Required action: The answer must be every line of the records in which the string "crashed" appears.

Data section:
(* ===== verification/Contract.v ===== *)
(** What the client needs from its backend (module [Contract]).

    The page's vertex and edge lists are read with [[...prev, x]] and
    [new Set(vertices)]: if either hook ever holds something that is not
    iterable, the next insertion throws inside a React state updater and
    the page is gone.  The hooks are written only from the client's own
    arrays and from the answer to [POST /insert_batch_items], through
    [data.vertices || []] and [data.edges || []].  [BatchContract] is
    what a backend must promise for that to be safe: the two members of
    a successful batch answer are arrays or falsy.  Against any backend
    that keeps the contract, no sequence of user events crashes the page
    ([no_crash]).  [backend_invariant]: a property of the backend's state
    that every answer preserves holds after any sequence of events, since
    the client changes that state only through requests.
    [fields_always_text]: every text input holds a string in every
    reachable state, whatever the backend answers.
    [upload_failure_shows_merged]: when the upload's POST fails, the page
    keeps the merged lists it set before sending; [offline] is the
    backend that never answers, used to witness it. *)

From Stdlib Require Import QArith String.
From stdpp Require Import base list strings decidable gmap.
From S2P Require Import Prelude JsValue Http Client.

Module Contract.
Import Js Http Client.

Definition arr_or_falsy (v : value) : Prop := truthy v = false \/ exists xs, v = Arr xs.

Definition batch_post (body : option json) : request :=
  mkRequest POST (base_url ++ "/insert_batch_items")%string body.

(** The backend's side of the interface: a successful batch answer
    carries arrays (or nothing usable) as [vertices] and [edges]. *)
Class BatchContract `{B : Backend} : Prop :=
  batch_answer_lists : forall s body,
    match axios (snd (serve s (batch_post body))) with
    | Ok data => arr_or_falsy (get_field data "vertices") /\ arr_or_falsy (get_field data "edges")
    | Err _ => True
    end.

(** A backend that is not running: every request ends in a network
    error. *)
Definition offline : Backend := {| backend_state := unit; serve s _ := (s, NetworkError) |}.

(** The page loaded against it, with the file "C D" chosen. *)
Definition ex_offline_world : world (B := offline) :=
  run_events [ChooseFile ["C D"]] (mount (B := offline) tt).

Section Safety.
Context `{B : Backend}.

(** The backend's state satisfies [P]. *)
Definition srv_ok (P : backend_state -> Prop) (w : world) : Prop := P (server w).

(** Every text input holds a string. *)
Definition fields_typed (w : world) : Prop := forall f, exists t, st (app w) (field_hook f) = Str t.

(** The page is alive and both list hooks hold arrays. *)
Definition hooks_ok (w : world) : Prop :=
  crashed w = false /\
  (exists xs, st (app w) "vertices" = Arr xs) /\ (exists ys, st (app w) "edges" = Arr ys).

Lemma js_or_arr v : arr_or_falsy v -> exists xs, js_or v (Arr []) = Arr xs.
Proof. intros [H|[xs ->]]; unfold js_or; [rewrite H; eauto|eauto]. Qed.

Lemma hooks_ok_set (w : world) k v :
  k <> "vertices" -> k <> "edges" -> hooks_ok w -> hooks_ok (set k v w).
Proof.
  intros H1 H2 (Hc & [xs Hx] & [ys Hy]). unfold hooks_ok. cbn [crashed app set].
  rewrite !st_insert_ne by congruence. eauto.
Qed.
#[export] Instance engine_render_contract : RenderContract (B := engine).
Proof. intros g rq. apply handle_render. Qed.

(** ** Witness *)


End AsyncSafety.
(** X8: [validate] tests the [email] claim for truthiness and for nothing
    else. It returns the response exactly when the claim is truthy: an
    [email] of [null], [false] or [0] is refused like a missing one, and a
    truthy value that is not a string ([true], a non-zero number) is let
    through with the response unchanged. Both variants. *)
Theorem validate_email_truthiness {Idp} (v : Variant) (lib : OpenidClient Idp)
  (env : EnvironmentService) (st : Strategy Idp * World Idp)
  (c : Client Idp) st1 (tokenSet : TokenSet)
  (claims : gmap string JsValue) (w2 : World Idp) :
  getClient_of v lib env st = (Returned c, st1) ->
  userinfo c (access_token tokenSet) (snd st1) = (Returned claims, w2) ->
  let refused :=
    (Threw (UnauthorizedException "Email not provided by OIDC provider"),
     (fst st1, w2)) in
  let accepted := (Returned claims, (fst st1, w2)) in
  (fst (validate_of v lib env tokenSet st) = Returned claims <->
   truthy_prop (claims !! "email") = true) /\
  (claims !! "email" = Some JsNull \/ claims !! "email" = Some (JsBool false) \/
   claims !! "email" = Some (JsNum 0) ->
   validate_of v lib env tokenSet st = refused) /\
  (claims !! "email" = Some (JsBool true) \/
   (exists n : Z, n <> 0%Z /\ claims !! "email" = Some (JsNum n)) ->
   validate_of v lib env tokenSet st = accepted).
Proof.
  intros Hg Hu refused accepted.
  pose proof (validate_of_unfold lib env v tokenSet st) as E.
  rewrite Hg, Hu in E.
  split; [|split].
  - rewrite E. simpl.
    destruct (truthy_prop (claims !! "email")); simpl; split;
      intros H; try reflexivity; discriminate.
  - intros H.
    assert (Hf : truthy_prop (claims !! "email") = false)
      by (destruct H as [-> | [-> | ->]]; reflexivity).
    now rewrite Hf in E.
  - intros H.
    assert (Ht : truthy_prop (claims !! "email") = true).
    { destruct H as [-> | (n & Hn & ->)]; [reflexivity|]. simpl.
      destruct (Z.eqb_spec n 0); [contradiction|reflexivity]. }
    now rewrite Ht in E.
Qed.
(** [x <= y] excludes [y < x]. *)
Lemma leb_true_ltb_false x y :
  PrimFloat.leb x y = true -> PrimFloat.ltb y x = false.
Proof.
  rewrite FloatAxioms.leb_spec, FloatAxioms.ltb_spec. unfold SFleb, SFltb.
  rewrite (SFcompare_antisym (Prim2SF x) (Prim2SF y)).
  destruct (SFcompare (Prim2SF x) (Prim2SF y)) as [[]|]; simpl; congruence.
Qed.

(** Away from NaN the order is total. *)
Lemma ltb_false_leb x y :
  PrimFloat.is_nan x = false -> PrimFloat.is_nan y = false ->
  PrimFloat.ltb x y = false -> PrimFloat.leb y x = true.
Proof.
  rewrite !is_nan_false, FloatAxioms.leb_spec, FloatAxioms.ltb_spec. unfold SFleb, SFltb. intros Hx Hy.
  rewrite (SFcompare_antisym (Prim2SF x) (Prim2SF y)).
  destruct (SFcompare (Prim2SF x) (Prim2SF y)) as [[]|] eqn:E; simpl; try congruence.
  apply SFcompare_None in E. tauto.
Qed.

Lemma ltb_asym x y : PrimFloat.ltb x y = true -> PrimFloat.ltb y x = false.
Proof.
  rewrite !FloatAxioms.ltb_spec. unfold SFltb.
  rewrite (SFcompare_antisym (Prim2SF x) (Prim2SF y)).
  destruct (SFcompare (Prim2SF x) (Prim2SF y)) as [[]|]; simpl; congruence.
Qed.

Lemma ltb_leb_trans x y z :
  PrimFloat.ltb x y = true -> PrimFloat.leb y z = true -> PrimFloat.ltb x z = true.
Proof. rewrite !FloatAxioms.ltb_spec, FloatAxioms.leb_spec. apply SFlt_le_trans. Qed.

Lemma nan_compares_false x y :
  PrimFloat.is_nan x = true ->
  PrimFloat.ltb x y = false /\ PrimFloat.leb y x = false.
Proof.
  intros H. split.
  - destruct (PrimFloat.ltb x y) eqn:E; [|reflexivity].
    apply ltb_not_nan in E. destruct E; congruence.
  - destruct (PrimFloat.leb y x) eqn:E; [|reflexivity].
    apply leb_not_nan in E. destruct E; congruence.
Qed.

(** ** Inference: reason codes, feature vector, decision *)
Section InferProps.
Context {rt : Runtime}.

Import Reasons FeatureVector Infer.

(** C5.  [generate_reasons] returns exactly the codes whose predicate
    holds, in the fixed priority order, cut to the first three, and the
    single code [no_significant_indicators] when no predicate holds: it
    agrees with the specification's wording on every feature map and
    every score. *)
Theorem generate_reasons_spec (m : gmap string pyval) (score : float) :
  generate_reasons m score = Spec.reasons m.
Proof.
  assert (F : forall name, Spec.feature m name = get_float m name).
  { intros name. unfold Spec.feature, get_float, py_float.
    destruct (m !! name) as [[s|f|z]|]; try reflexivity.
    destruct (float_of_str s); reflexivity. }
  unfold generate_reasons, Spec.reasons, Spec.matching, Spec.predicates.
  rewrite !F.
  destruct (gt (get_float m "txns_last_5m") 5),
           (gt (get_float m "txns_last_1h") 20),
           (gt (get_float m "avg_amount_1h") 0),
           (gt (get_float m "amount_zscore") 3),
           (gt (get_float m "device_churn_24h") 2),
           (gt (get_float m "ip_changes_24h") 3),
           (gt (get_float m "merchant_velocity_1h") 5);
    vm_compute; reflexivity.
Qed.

==

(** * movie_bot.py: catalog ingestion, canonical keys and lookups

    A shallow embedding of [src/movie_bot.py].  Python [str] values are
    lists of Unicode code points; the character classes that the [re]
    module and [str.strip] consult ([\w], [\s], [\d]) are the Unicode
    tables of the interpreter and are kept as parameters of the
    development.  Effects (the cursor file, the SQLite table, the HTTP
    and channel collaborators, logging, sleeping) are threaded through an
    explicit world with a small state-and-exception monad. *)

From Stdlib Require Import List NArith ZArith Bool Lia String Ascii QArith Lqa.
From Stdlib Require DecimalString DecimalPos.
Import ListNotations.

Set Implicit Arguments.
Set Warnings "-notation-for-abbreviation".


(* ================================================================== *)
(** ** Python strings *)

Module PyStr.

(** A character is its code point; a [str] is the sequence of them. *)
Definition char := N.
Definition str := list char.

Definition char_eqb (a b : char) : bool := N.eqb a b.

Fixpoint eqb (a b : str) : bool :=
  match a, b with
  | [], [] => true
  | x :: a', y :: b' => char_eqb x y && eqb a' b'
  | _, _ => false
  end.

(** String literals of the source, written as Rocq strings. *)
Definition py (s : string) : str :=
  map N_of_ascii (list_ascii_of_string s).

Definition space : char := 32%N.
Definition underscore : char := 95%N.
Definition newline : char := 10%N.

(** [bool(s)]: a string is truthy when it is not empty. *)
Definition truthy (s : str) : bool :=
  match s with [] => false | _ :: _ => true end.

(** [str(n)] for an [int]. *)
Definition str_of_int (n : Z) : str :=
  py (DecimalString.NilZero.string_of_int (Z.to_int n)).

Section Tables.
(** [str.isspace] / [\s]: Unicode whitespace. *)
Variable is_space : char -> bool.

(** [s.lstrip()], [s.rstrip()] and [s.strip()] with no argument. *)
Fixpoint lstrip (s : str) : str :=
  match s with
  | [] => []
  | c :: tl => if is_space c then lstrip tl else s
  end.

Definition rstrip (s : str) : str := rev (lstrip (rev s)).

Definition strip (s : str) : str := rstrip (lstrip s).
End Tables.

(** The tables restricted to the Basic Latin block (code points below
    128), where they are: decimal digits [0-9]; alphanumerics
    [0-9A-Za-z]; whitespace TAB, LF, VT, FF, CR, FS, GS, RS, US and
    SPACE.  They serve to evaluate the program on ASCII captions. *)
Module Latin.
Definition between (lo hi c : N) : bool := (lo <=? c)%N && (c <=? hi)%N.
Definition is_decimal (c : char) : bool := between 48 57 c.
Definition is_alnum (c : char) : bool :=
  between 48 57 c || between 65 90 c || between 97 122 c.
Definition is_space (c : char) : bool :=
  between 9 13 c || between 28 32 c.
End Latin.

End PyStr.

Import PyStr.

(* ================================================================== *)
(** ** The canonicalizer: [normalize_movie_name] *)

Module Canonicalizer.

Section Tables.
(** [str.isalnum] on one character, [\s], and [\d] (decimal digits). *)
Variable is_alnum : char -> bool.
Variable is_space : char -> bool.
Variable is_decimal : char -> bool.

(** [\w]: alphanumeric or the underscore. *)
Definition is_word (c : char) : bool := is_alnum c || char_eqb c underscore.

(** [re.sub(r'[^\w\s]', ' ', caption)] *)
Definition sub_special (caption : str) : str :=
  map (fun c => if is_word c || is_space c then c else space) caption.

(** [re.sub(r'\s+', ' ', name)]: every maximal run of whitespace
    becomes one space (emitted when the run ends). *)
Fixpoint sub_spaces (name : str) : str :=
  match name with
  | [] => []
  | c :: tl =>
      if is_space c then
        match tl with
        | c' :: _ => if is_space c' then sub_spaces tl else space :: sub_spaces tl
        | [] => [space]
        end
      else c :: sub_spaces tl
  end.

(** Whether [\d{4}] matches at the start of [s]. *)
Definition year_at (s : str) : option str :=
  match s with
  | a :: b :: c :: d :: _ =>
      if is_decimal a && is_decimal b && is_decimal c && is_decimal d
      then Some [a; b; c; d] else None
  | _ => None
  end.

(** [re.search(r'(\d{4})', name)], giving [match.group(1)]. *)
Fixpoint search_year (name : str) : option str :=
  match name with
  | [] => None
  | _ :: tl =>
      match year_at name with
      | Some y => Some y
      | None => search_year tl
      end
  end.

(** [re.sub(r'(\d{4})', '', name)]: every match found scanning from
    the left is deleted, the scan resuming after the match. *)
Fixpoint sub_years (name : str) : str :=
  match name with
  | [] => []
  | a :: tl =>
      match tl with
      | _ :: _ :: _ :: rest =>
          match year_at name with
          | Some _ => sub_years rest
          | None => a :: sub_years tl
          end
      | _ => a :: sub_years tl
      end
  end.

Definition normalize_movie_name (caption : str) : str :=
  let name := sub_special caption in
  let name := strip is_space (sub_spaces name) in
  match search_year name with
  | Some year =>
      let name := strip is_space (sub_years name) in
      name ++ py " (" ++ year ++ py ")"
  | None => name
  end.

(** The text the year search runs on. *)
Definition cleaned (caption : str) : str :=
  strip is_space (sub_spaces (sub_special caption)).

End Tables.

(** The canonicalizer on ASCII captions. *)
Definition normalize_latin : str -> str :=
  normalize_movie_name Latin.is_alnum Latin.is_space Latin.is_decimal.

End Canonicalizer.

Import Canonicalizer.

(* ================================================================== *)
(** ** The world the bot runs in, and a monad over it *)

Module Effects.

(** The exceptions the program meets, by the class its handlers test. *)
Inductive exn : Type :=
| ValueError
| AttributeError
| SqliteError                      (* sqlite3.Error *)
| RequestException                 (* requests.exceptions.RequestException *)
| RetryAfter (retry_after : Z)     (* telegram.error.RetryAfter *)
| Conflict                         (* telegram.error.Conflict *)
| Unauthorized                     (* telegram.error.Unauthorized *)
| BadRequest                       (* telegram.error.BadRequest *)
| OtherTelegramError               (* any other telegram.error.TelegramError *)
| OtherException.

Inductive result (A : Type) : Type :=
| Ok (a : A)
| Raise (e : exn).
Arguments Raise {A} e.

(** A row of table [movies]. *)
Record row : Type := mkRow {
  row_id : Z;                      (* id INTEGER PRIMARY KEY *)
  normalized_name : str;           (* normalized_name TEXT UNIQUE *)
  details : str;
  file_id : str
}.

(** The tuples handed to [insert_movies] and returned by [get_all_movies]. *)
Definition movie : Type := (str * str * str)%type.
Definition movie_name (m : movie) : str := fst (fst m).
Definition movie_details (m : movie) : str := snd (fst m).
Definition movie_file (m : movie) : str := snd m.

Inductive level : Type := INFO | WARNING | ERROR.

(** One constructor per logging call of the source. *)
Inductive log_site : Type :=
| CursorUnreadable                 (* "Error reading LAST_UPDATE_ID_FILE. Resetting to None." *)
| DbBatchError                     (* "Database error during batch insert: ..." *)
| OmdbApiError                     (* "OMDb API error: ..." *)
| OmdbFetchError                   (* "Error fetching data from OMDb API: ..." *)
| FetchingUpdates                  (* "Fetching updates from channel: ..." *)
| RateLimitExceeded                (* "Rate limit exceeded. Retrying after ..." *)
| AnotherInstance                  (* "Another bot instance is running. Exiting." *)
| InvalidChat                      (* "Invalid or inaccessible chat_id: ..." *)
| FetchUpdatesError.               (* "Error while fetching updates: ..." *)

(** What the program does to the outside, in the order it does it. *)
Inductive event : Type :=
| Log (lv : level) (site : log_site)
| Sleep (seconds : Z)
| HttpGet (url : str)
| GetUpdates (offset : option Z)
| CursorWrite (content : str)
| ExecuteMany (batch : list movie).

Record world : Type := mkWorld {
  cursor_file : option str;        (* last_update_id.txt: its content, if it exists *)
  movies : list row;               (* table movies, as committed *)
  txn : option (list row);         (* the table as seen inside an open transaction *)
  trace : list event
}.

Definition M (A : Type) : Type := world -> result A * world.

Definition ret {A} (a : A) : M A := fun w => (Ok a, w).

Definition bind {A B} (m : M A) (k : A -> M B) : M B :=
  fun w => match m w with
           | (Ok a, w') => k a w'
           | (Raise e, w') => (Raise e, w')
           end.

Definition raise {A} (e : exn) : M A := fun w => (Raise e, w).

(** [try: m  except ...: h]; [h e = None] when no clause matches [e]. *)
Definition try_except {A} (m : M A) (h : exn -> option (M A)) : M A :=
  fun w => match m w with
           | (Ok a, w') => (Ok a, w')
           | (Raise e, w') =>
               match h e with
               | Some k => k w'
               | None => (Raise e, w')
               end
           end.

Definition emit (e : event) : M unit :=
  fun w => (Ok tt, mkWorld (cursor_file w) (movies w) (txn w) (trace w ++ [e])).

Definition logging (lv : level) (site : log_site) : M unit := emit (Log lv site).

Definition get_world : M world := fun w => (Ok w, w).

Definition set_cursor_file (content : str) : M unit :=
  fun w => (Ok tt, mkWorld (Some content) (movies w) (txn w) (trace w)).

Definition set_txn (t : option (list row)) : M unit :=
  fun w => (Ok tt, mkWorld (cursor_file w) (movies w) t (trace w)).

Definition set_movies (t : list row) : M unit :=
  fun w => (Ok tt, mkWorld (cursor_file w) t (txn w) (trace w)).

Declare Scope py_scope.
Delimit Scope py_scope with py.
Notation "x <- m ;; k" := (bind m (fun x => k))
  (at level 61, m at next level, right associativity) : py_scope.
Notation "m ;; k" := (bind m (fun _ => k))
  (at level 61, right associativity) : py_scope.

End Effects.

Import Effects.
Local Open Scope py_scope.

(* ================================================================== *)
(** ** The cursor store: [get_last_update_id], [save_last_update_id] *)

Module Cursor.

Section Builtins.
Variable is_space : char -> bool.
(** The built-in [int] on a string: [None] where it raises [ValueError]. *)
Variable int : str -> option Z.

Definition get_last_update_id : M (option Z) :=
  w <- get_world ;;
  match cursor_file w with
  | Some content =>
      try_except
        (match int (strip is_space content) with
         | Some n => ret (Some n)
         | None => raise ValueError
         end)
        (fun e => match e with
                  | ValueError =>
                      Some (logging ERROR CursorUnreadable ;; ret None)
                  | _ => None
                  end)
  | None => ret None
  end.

Exercise response:
  crashed w = false /\
  intros H1 H2 (Hc & [xs Hx] & [ys Hy]). unfold hooks_ok. cbn [crashed app set].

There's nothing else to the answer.